TASK REQUIREMENTS: From the data below, repeat exactly the lines from the line with "intros Hn Hk. unfold" to the line with "span_digits (ds ++ r) = (ds, r).", both included.

Items listed in a dataset
(* ===== verification/Decimal.v ===== *)
(** * Decimal text of numbers

    What the sources use of Rust's number formatting and parsing: [to_string] and
    [str::parse] of unsigned integers, [{:.k}] of a float and [str::parse] of [f32]
    and [f64]. Text is a list of code points. *)

From Stdlib Require Import SpecFloat.
From S2P Require Import Prelude Float.

Local Open Scope Z_scope.

(** ** Unsigned integers *)

Fixpoint decimal_digits (fuel : nat) (n : Z) : list Z :=
  match fuel with
  | O => []
  | S fuel => if n <? 10 then [48 + n] else decimal_digits fuel (n / 10) ++ [48 + n mod 10]
  end.

(** A number has no more decimal digits than binary ones. *)
Definition show_uint (n : Z) : list Z := decimal_digits (S (Z.to_nat (Z.log2 n))) n.

(** [{:0width}]. *)
Definition pad_zero (width : nat) (l : list Z) : list Z := repeat 48 (width - length l) ++ l.

Definition is_digit (c : Z) : bool := (48 <=? c) && (c <=? 57).

Fixpoint parse_digits (w acc : Z) (l : list Z) : option Z :=
  match l with
  | [] => Some acc
  | c :: r =>
      if is_digit c
      then let acc := acc * 10 + (c - 48) in
           if acc <? 2 ^ w then parse_digits w acc r else None
      else None
  end.

(** [str::parse] of a [w]-bit unsigned integer. *)
Definition parse_uint (w : Z) (l : list Z) : option Z :=
  match l with
  | [] => None
  | 43 :: [] => None
  | 43 :: r => parse_digits w 0 r
  | _ => parse_digits w 0 l
  end.

(** ** Floats *)

(** The float nearest to [n / d], for [0 <= n] and [0 < d]. *)
Definition float_ratio (prec emax : Z) (s : bool) (n d : Z) : spec_float :=
  match n with
  | Zpos _ =>
      let '(mz, ez, lz) := SFdiv_core_binary prec emax n 0 d 0 in
      binary_round_aux prec emax s mz ez lz
  | _ => S754_zero s
  end.

Definition float_decimal (prec emax : Z) (s : bool) (mantissa e10 : Z) : spec_float :=
  if 0 <=? e10 then float_ratio prec emax s (mantissa * 10 ^ e10) 1
  else float_ratio prec emax s mantissa (10 ^ (- e10)).

(** [a / b] rounded to the nearest integer, ties to even. *)
Definition div_nearest (a b : Z) : Z :=
  let q := a / b in
  let r := a mod b in
  if 2 * r <? b then q else if b <? 2 * r then q + 1 else if Z.even q then q else q + 1.

Definition sign_text (s : bool) : list Z := if s then [45] else [].

(** [format!("{:.k}", x)] of a float, [k] positive: the exact value rounded to
    [k] decimals. *)
Definition format_fixed (k : nat) (x : spec_float) : list Z :=
  match x with
  | S754_nan => byte_str "NaN"
  | S754_infinity s => sign_text s ++ byte_str "inf"
  | S754_zero s => sign_text s ++ [48; 46] ++ repeat 48 k
  | S754_finite s m e =>
      let scale := 10 ^ Z.of_nat k in
      let n := if 0 <=? e then Z.pos m * 2 ^ e * scale else div_nearest (Z.pos m * scale) (2 ^ (- e)) in
      sign_text s ++ show_uint (n / scale) ++ [46] ++ pad_zero k (show_uint (n mod scale))
  end.

Fixpoint span_digits (l : list Z) : list Z * list Z :=
  match l with
  | c :: r => if is_digit c then let '(d, r) := span_digits r in (c :: d, r) else ([], l)
  | [] => ([], [])
  end.

Definition digits_value (l : list Z) : Z := fold_left (fun acc c => acc * 10 + (c - 48)) l 0.

(** The exponent part: none, or [e] or [E], a sign, and at least one digit, and
    nothing after. *)
Definition parse_exponent (l : list Z) : option Z :=
  match l with
  | [] => Some 0
  | c :: r =>
      if (c =? 101) || (c =? 69) then
        let '(neg, r) := match r with 43 :: r => (false, r) | 45 :: r => (true, r) | _ => (false, r) end in
        match span_digits r with
        | ([], _) => None
        | (ds, []) => Some (if (neg : bool) then - digits_value ds else digits_value ds)
        | (_, _ :: _) => None
        end
      else None
  end.

Definition parse_number (prec emax : Z) (s : bool) (l : list Z) : option spec_float :=
  let '(whole, r) := span_digits l in
  let '(frac, r) := match r with 46 :: r => span_digits r | _ => ([], r) end in
  match whole ++ frac with
  | [] => None
  | ds => e ← parse_exponent r; Some (float_decimal prec emax s (digits_value ds) (e - Z.of_nat (length frac)))
  end.

Definition ascii_lower (c : Z) : Z := if (65 <=? c) && (c <=? 90) then c + 32 else c.

Definition parse_inf_nan (s : bool) (l : list Z) : option spec_float :=
  let l := map ascii_lower l in
  if bool_decide (l = byte_str "nan") then Some S754_nan
  else if bool_decide (l = byte_str "inf" \/ l = byte_str "infinity") then Some (S754_infinity s)
  else None.

(** [str::parse] of a float. *)
Definition parse_float (prec emax : Z) (l : list Z) : option spec_float :=
  let '(s, l) := match l with 45 :: l => (true, l) | 43 :: l => (false, l) | _ => (false, l) end in
  match parse_number prec emax s l with
  | Some x => Some x
  | None => parse_inf_nan s l
  end.
Definition parse_f64 : list Z -> option f64 := parse_float f64_prec f64_emax.
Definition parse_f32 : list Z -> option f32 := parse_float f32_prec f32_emax.

(** ** Reading back what was written *)

Lemma decimal_digits_step fuel n :
  decimal_digits (S fuel) n
  = if n <? 10 then [48 + n] else decimal_digits fuel (n / 10) ++ [48 + n mod 10].
Proof. done. Qed.

Lemma is_digit_48 d : 0 <= d < 10 -> is_digit (48 + d) = true.
Proof. unfold is_digit. lia. Qed.

Lemma parse_decimal_digits w fuel : forall n r,
  0 <= n < 10 ^ Z.of_nat fuel -> n < 2 ^ w -> fuel <> 0%nat ->
  parse_digits w 0 (decimal_digits fuel n ++ r) = parse_digits w n r.
Proof.
  induction fuel as [|fuel IH]; intros n r Hn Hw Hf; [done|].
  rewrite decimal_digits_step. destruct (n <? 10) eqn:E.
  - cbn [app parse_digits]. rewrite is_digit_48 by lia.
    replace (0 * 10 + (48 + n - 48)) with n by lia. by rewrite (proj2 (Z.ltb_lt _ _) Hw).
  - rewrite Nat2Z.inj_succ, Z.pow_succ_r in Hn by lia.
    assert (fuel <> 0%nat) by (intros ->; cbn in Hn; lia).
    pose proof (Z.div_mod n 10 ltac:(lia)). pose proof (Z.mod_pos_bound n 10 ltac:(lia)).
    rewrite <- app_assoc, IH by (lia || done).
    cbn [app parse_digits]. rewrite is_digit_48 by lia.
    replace (n / 10 * 10 + (48 + n mod 10 - 48)) with n by lia.
    by rewrite (proj2 (Z.ltb_lt _ _) Hw).
Qed.

Lemma decimal_digits_Forall fuel n : 0 <= n -> Forall (fun c => is_digit c = true) (decimal_digits fuel n).
Proof.
  revert n. induction fuel as [|fuel IH]; intros n Hn; [constructor|].
  rewrite decimal_digits_step. destruct (n <? 10) eqn:E.
  - constructor; [apply is_digit_48; lia|constructor].
  - apply Forall_app. split; [apply IH, Z.div_pos; lia|].
    constructor; [apply is_digit_48, Z.mod_pos_bound; lia|constructor].
Qed.

Lemma decimal_digits_cons fuel n : fuel <> 0%nat -> exists c r, decimal_digits fuel n = c :: r.
Proof.
  destruct fuel as [|fuel]; [done|]. intros _. rewrite decimal_digits_step.
  destruct (n <? 10); [eauto|]. destruct (decimal_digits fuel (n / 10)); cbn; eauto.
Qed.

Lemma parse_uint_digits w l :
  l <> [] -> Forall (fun c => is_digit c = true) l -> parse_uint w l = parse_digits w 0 l.
Proof.
  intros Hl Hd. destruct l as [|c l]; [done|]. inversion_clear Hd as [|? ? Hc _].
  unfold parse_uint. destruct (decide (c = 43)) as [->|Hne]; [done|]. by repeat case_match.
Qed.

Lemma parse_uint_decimal w fuel n :
  0 <= n < 10 ^ Z.of_nat fuel -> n < 2 ^ w -> fuel <> 0%nat -> parse_uint w (decimal_digits fuel n) = Some n.
Proof.
  intros Hn Hw Hf. destruct (decimal_digits_cons fuel n Hf) as (c & r & E).
  rewrite parse_uint_digits; [|by rewrite E|apply decimal_digits_Forall; lia].
  by rewrite <- (app_nil_r (decimal_digits _ _)), parse_decimal_digits.
Qed.

Lemma log2_fuel n : 0 <= n -> n < 10 ^ Z.of_nat (S (Z.to_nat (Z.log2 n))).
Proof.
  intros Hn. rewrite Nat2Z.inj_succ, Z2Nat.id by apply Z.log2_nonneg.
  destruct (decide (n = 0)) as [->|Hne]; [done|].
  pose proof (Z.log2_spec n ltac:(lia)). pose proof (Z.log2_nonneg n).
  enough (2 ^ Z.succ (Z.log2 n) <= 10 ^ Z.succ (Z.log2 n)) by lia. apply Z.pow_le_mono_l. lia.
Qed.

Lemma parse_show_uint w n : 0 <= n < 2 ^ w -> parse_uint w (show_uint n) = Some n.
Proof. intros Hn. apply parse_uint_decimal; [split; [lia|apply log2_fuel; lia]|lia|done]. Qed.

Lemma digits_value_app a b : digits_value (a ++ b) = digits_value a * 10 ^ Z.of_nat (length b) + digits_value b.
Proof.
  unfold digits_value. rewrite fold_left_app. generalize (fold_left (fun acc c => acc * 10 + (c - 48)) a 0) as x.
  induction b as [|c b IH] using rev_ind; intros x; [cbn; lia|].
  rewrite !fold_left_app, length_app, IH. cbn [fold_left length].
  replace (Z.of_nat (length b + 1)) with (Z.succ (Z.of_nat (length b))) by lia.
  rewrite Z.pow_succ_r by lia. lia.
Qed.

Lemma digits_value_decimal fuel : forall n,
  0 <= n < 10 ^ Z.of_nat fuel -> fuel <> 0%nat -> digits_value (decimal_digits fuel n) = n.
Proof.
  induction fuel as [|fuel IH]; intros n Hn Hf; [done|]. rewrite decimal_digits_step.
  destruct (n <? 10) eqn:E; [unfold digits_value; cbn; lia|].
  rewrite Nat2Z.inj_succ, Z.pow_succ_r in Hn by lia.
  assert (fuel <> 0%nat) by (intros ->; cbn in Hn; lia).
  pose proof (Z.div_mod n 10 ltac:(lia)). pose proof (Z.mod_pos_bound n 10 ltac:(lia)).
  rewrite digits_value_app, IH by (lia || done). unfold digits_value. cbn. lia.
Qed.

Lemma digits_value_zeros k l : digits_value (repeat 48 k ++ l) = digits_value l.
Proof.
  rewrite digits_value_app. assert (digits_value (repeat 48 k) = 0) as ->; [|lia].
  unfold digits_value. induction k as [|k IH]; [done|]. exact IH.
Qed.

Lemma digits_value_show n : 0 <= n -> digits_value (show_uint n) = n.
Proof. intros Hn. apply digits_value_decimal; [split; [lia|by apply log2_fuel]|done]. Qed.

Lemma decimal_digits_length fuel k : forall n,
  0 <= n < 10 ^ Z.of_nat k -> k <> 0%nat -> (length (decimal_digits fuel n) <= k)%nat.
Proof.
  revert k. induction fuel as [|fuel IH]; intros k n Hn Hk; [cbn; lia|]. rewrite decimal_digits_step.
  destruct (n <? 10) eqn:E; [cbn; lia|].
  destruct k as [|k]; [done|]. rewrite Nat2Z.inj_succ, Z.pow_succ_r in Hn by lia.
  assert (k <> 0%nat) by (intros ->; cbn in Hn; lia).
  rewrite length_app. cbn [length].
  pose proof (IH k (n / 10) ltac:(split; [apply Z.div_pos; lia|apply Z.div_lt_upper_bound; lia]) ltac:(done)). lia.
Qed.

Lemma length_pad_zero k n :
  0 <= n < 10 ^ Z.of_nat k -> k <> 0%nat -> length (pad_zero k (show_uint n)) = k.
Proof.
  intros Hn Hk. unfold pad_zero. rewrite length_app, repeat_length.
  pose proof (decimal_digits_length (S (Z.to_nat (Z.log2 n))) k n Hn Hk). unfold show_uint. lia.
Qed.

Lemma show_uint_digits n : 0 <= n -> Forall (fun c => is_digit c = true) (show_uint n).
Proof. apply decimal_digits_Forall. Qed.

Lemma pad_zero_digits k l :
  Forall (fun c => is_digit c = true) l -> Forall (fun c => is_digit c = true) (pad_zero k l).
Proof.
  intros Hl. apply Forall_app. split; [|done]. induction (k - length l)%nat; constructor; done.
Qed.

Lemma span_digits_app ds r :
  Forall (fun c => is_digit c = true) ds ->
  match r with c :: _ => is_digit c = false | [] => True end ->
  span_digits (ds ++ r) = (ds, r).
Proof.
  intros Hds Hr. induction Hds as [|c ds Hc Hds IH]; cbn [app span_digits].
  - destruct r as [|c r]; [done|]. cbn [span_digits]. by rewrite Hr.
  - by rewrite Hc, IH.
Qed.

(** A number in fixed notation parses to the float nearest to it. *)
Lemma parse_fixed prec emax k n :
  0 <= n -> k <> 0%nat ->
  parse_float prec emax
    (show_uint (n / 10 ^ Z.of_nat k) ++ [46] ++ pad_zero k (show_uint (n mod 10 ^ Z.of_nat k)))
  = Some (float_ratio prec emax false n (10 ^ Z.of_nat k)).
Proof.
  intros Hn Hk. set (scale := 10 ^ Z.of_nat k).
  assert (0 < scale) as Hs by (apply Z.pow_pos_nonneg; lia).
  assert (0 <= n / scale) by (apply Z.div_pos; lia).
  pose proof (Z.mod_pos_bound n scale Hs) as Hm.
  destruct (decimal_digits_cons (S (Z.to_nat (Z.log2 (n / scale)))) (n / scale) ltac:(done)) as (c & r & E).
  fold (show_uint (n / scale)) in E.
  pose proof (show_uint_digits (n / scale) ltac:(done)) as Hd. rewrite E in Hd.
  assert (is_digit c = true) as Hc by by inversion Hd.
  unfold parse_float. rewrite E. cbn [app].
  assert (c <> 45 /\ c <> 43) as [] by (unfold is_digit in Hc; lia).
  replace (match c with 45 => _ | 43 => _ | _ => _ end) with (false, c :: r ++ [46] ++ pad_zero k (show_uint (n mod scale)))
    by by repeat case_match.
  cbv beta iota. rewrite app_comm_cons, <- E. unfold parse_number.
  rewrite span_digits_app by (done || by apply show_uint_digits). cbn [app].
  pose proof (span_digits_app (pad_zero k (show_uint (n mod scale))) []
    (pad_zero_digits _ _ (show_uint_digits _ (proj1 Hm))) I) as Hf. rewrite app_nil_r in Hf. rewrite Hf.
  destruct (show_uint (n / scale) ++ pad_zero k (show_uint (n mod scale))) as [|d ds] eqn:Hds.
  { rewrite E in Hds. done. }
  rewrite <- Hds. cbn [parse_exponent mbind option_bind].
  rewrite digits_value_app, length_pad_zero by done. unfold pad_zero at 1.
  rewrite digits_value_zeros, !digits_value_show by lia.
  unfold float_decimal. replace (0 <=? 0 - Z.of_nat k) with false by lia.
  replace (- (0 - Z.of_nat k)) with (Z.of_nat k) by lia. fold scale.
  replace (n / scale * scale + n mod scale) with n by (pose proof (Z.div_mod n scale); lia). done.
Qed.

ANSWER SECTION:
  intros Hn Hk. unfold pad_zero. rewrite length_app, repeat_length.
  pose proof (decimal_digits_length (S (Z.to_nat (Z.log2 n))) k n Hn Hk). unfold show_uint. lia.
Qed.

Lemma show_uint_digits n : 0 <= n -> Forall (fun c => is_digit c = true) (show_uint n).
Proof. apply decimal_digits_Forall. Qed.

Lemma pad_zero_digits k l :
  Forall (fun c => is_digit c = true) l -> Forall (fun c => is_digit c = true) (pad_zero k l).
Proof.
  intros Hl. apply Forall_app. split; [|done]. induction (k - length l)%nat; constructor; done.
Qed.

Lemma span_digits_app ds r :
  Forall (fun c => is_digit c = true) ds ->
  match r with c :: _ => is_digit c = false | [] => True end ->
  span_digits (ds ++ r) = (ds, r).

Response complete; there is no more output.